(Collected data entries)

== Segment start ==

(* ===== verification/Codec.v ===== *)
(** Codec interfaces: what a value codec and a streamed element codec of
    pkg/packet promise, and the laws that follow for lists of elements.

    [Value] is the contract of a TLV or sub-TLV value (a body and its decoder);
    [Stream] is the contract of one element of a repeated area (the body of a
    [for len(b) > 0] loop and the octets appended for it).  Each has three laws:
    the decoder never panics, it reads back what the encoder wrote, and what it
    accepts re-encodes to no more octets than it was given (the fixed-point
    contract FuzzDecodeTLVs holds the codec to). *)

From S2P Require Import Prelude.

(** A value: [enc] renders the value octets, [dec] reads them.  A value sits
    behind a one-octet length, so only values of up to 255 octets are read. *)
Class Value {A : Type} (enc : A -> outcome bytes) (dec : bytes -> outcome A) (wf : A -> Prop) := {
  value_nopanic : forall v, dec v <> Panic;
  value_rt : forall a v, wf a -> enc a = Ok v -> bytes_ok v /\ dec v = Ok a;
  value_fix : forall v a, bytes_ok v -> length v <= 255 -> dec v = Ok a ->
    wf a /\ exists e, enc a = Ok e /\ length e <= length v
}.

(** One element of a repeated area.  [dom] is the invariant of the slice the
    loop is entered with (a length divisible by the element size, say). *)
Class Stream {A : Type} (enc : A -> outcome bytes) (step : bytes -> outcome (A * bytes))
    (wf : A -> Prop) (dom : bytes -> Prop) := {
  stream_nopanic : forall b, dom b -> b <> [] -> step b <> Panic;
  stream_consuming : consuming step;
  stream_dom : forall b a rest, dom b -> step b = Ok (a, rest) -> dom rest;
  stream_rt : forall a e rest, wf a -> enc a = Ok e ->
    bytes_ok e /\ e <> [] /\ step (e ++ rest) = Ok (a, rest);
  stream_fix : forall b a rest, bytes_ok b -> step b = Ok (a, rest) ->
    bytes_ok rest /\ wf a /\ exists e, enc a = Ok e /\ length e + length rest <= length b
}.

(** Any slice. *)
Definition anywhere (b : bytes) : Prop := True.

Section StreamList.
Context {A : Type} {enc : A -> outcome bytes} {step : bytes -> outcome (A * bytes)}
  {wf : A -> Prop} {dom : bytes -> Prop} `{S : !Stream enc step wf dom}.

Lemma loop_nopanic (b : bytes) : dom b -> loop step b <> Panic.
Proof.
  induction b as [b IH] using bytes_ind_length. intros Hd.
  rewrite loop_unfold by apply stream_consuming.
  destruct b as [|x b]; [done|].
  apply bind_Panic; [by apply stream_nopanic|]. intros [a rest] E.
  apply bind_Panic; [|done]. apply IH.
  - eapply stream_consuming; eauto.
  - eapply stream_dom; eauto.
Qed.

Lemma loop_rt (xs : list A) (v : bytes) :
  Forall wf xs -> concatM enc xs = Ok v -> bytes_ok v /\ loop step v = Ok xs.
Proof.
  intros Hwf. revert v. induction Hwf as [|x xs Hx Hxs IH]; intros v Hv.
  - injection Hv as <-. split; [constructor|done].
  - apply bind_Ok in Hv as (e & He & Hv). apply bind_Ok in Hv as (es & Hes & Hv).
    injection Hv as <-.
    destruct (IH es Hes) as [Hok Hl].
    destruct (stream_rt x e es Hx He) as (Hoke & Hne & Hstep).
    split; [by apply bytes_ok_app|].
    rewrite loop_unfold by apply stream_consuming.
    destruct e as [|y e]; [done|]. simpl in *. rewrite Hstep. simpl. rewrite Hl. done.
Qed.

Lemma loop_fix (b : bytes) (xs : list A) :
  bytes_ok b -> loop step b = Ok xs ->
  Forall wf xs /\ exists e, concatM enc xs = Ok e /\ length e <= length b.
Proof.
  revert xs. induction b as [b IH] using bytes_ind_length. intros xs Hb H.
  rewrite loop_unfold in H by apply stream_consuming.
  destruct b as [|x b].
  - injection H as <-. split; [constructor|]. exists []. done.
  - apply bind_Ok in H as ([a rest] & Hstep & H). apply bind_Ok in H as (out & Hout & H).
    injection H as <-.
    destruct (stream_fix _ _ _ Hb Hstep) as (Hrest & Ha & e & He & Hlen).
    pose proof (stream_consuming _ _ _ Hstep) as Hc.
    destruct (IH rest Hc _ Hrest Hout) as (Has & es & Hes & Hles).
    split; [by constructor|]. exists (e ++ es). simpl. rewrite He. simpl. rewrite Hes.
    split; [done|]. rewrite length_app. simpl in *. lia.
Qed.
End StreamList.

(** A repeated area whose elements may start anywhere is itself a value. *)
#[export] Instance stream_value {A enc step wf} `{S : !@Stream A enc step wf anywhere} :
  Value (concatM enc) (loop step) (Forall wf).
Proof.
  split.
  - intros v. by apply loop_nopanic.
  - intros. by apply loop_rt.
  - intros v xs Hb _. by apply loop_fix.
Qed.

(** ** Areas of fixed-size elements

    [if len(value)%k != 0 { return errBadTLV }] in front of the loop. *)
Definition loop_chunks {A} (k : nat) (step : bytes -> outcome (A * bytes)) (v : bytes)
  : outcome (list A) :=
  if negb (length v mod k =? 0) then Err errBadTLV else loop step v.

(** The slice still holds a whole number of elements. *)
Definition whole (k : nat) (b : bytes) : Prop := length b mod k = 0.

Lemma whole_nonempty (k : nat) (b : bytes) : 0 < k -> whole k b -> b <> [] -> k <= length b.
Proof.
  unfold whole. intros Hk Hw Hb. destruct b as [|x b]; [done|].
  destruct (Nat.le_gt_cases k (length (x :: b))); [done|].
  rewrite Nat.mod_small in Hw by done. simpl in Hw. lia.
Qed.

Lemma whole_drop (k : nat) (b : bytes) : 0 < k -> k <= length b -> whole k b -> whole k (drop k b).
Proof.
  unfold whole. intros Hk Hle Hw. rewrite length_drop.
  pose proof (Nat.div_mod_eq (length b) k) as E. rewrite Hw in E.
  replace (length b - k) with ((length b / k - 1) * k); [apply Nat.Div0.mod_mul|].
  assert (1 <= length b / k) by (apply Nat.div_le_lower_bound; lia). nia.
Qed.

Lemma concatM_app {A} (enc : A -> outcome bytes) (xs ys : list A) (v w : bytes) :
  concatM enc xs = Ok v -> concatM enc ys = Ok w -> concatM enc (xs ++ ys) = Ok (v ++ w).
Proof.
  revert v. induction xs as [|x xs IH]; intros v Hv Hw.
  - injection Hv as <-. done.
  - apply bind_Ok in Hv as (e & He & Hv). apply bind_Ok in Hv as (es & Hes & Hv).
    injection Hv as <-. simpl. rewrite He. simpl. rewrite (IH _ Hes Hw). simpl.
    by rewrite app_assoc.
Qed.

Lemma concatM_map {A B} (enc : B -> outcome bytes) (f : A -> B) (xs : list A) :
  concatM enc (map f xs) = concatM (fun x => enc (f x)) xs.
Proof. induction xs as [|x xs IH]; simpl; [done|]. by rewrite IH. Qed.

(** An element of exactly [k] octets. *)
Section Chunk.
Context {A : Type} (k : nat) (enc : A -> outcome bytes) (step : bytes -> outcome (A * bytes))
  (wf : A -> Prop).
Context (k_pos : 0 < k).
Context (step_long : forall b, k <= length b ->
  exists a, step b = Ok (a, drop k b) /\
    (bytes_ok b -> wf a /\ exists e, enc a = Ok e /\ length e = k)).
Context (step_short : forall b x, step b = Ok x -> k <= length b).
Context (step_rt : forall a e rest, wf a -> enc a = Ok e ->
  length e = k /\ bytes_ok e /\ step (e ++ rest) = Ok (a, rest)).

Lemma chunk_stream : Stream enc step wf (whole k).
Proof using k_pos step_long step_short step_rt.
  split.
  - intros b Hw Hne. destruct (step_long b) as (a & -> & _); [|done].
    by apply whole_nonempty.
  - intros b a rest H. pose proof (step_short _ _ H) as Hl.
    destruct (step_long b Hl) as (a' & E & _). rewrite E in H. injection H as -> <-.
    rewrite length_drop. lia.
  - intros b a rest Hw H. pose proof (step_short _ _ H) as Hl.
    destruct (step_long b Hl) as (a' & E & _). rewrite E in H. injection H as -> <-.
    by apply whole_drop.
  - intros a e rest Hwf He. destruct (step_rt a e rest Hwf He) as (Hl & Hb & Hs).
    split; [done|]. split; [|done]. intros ->. simpl in Hl. lia.
  - intros b a rest Hb H. pose proof (step_short _ _ H) as Hl.
    destruct (step_long b Hl) as (a' & E & Hok). rewrite E in H. injection H as -> <-.
    destruct (Hok Hb) as (Hwf & e & He & Hel). split; [by apply bytes_ok_drop|].
    split; [done|]. exists e. split; [done|]. rewrite length_drop. lia.
Qed.

Lemma chunk_value : Value (concatM enc) (loop_chunks k step) (Forall wf).
Proof using k_pos step_long step_short step_rt.
  pose proof chunk_stream as S. split.
  - intros v. unfold loop_chunks. destruct (length v mod k =? 0) eqn:E; [|done]. simpl.
    apply (loop_nopanic (S := S)). unfold whole. lia.
  - intros xs v Hwf Hv. unfold loop_chunks.
    assert (Hl : length v = length xs * k).
    { clear S. revert v Hv. induction Hwf as [|x xs Hx Hxs IH]; intros v Hv.
      - injection Hv as <-. done.
      - apply bind_Ok in Hv as (e & He & Hv). apply bind_Ok in Hv as (es & Hes & Hv).
        injection Hv as <-. destruct (step_rt x e [] Hx He) as [Hl _].
        rewrite length_app, Hl, (IH _ Hes). simpl. lia. }
    rewrite Hl, Nat.Div0.mod_mul. simpl. by apply (loop_rt (S := S)).
  - intros v xs Hb _ H. unfold loop_chunks in H.
    destruct (length v mod k =? 0); [|done]. simpl in H. by apply (loop_fix (S := S)).
Qed.
End Chunk.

== Segment end ==

--- WHAT YOU NEED TO DO ---
Output the lines above between the one holding "(** A value: [enc]" and the one holding "behind a one-octet", inclusive, with nothing before or after them.

--- ANSWER SECTION ---
(** A value: [enc] renders the value octets, [dec] reads them.  A value sits
    behind a one-octet length, so only values of up to 255 octets are read. *)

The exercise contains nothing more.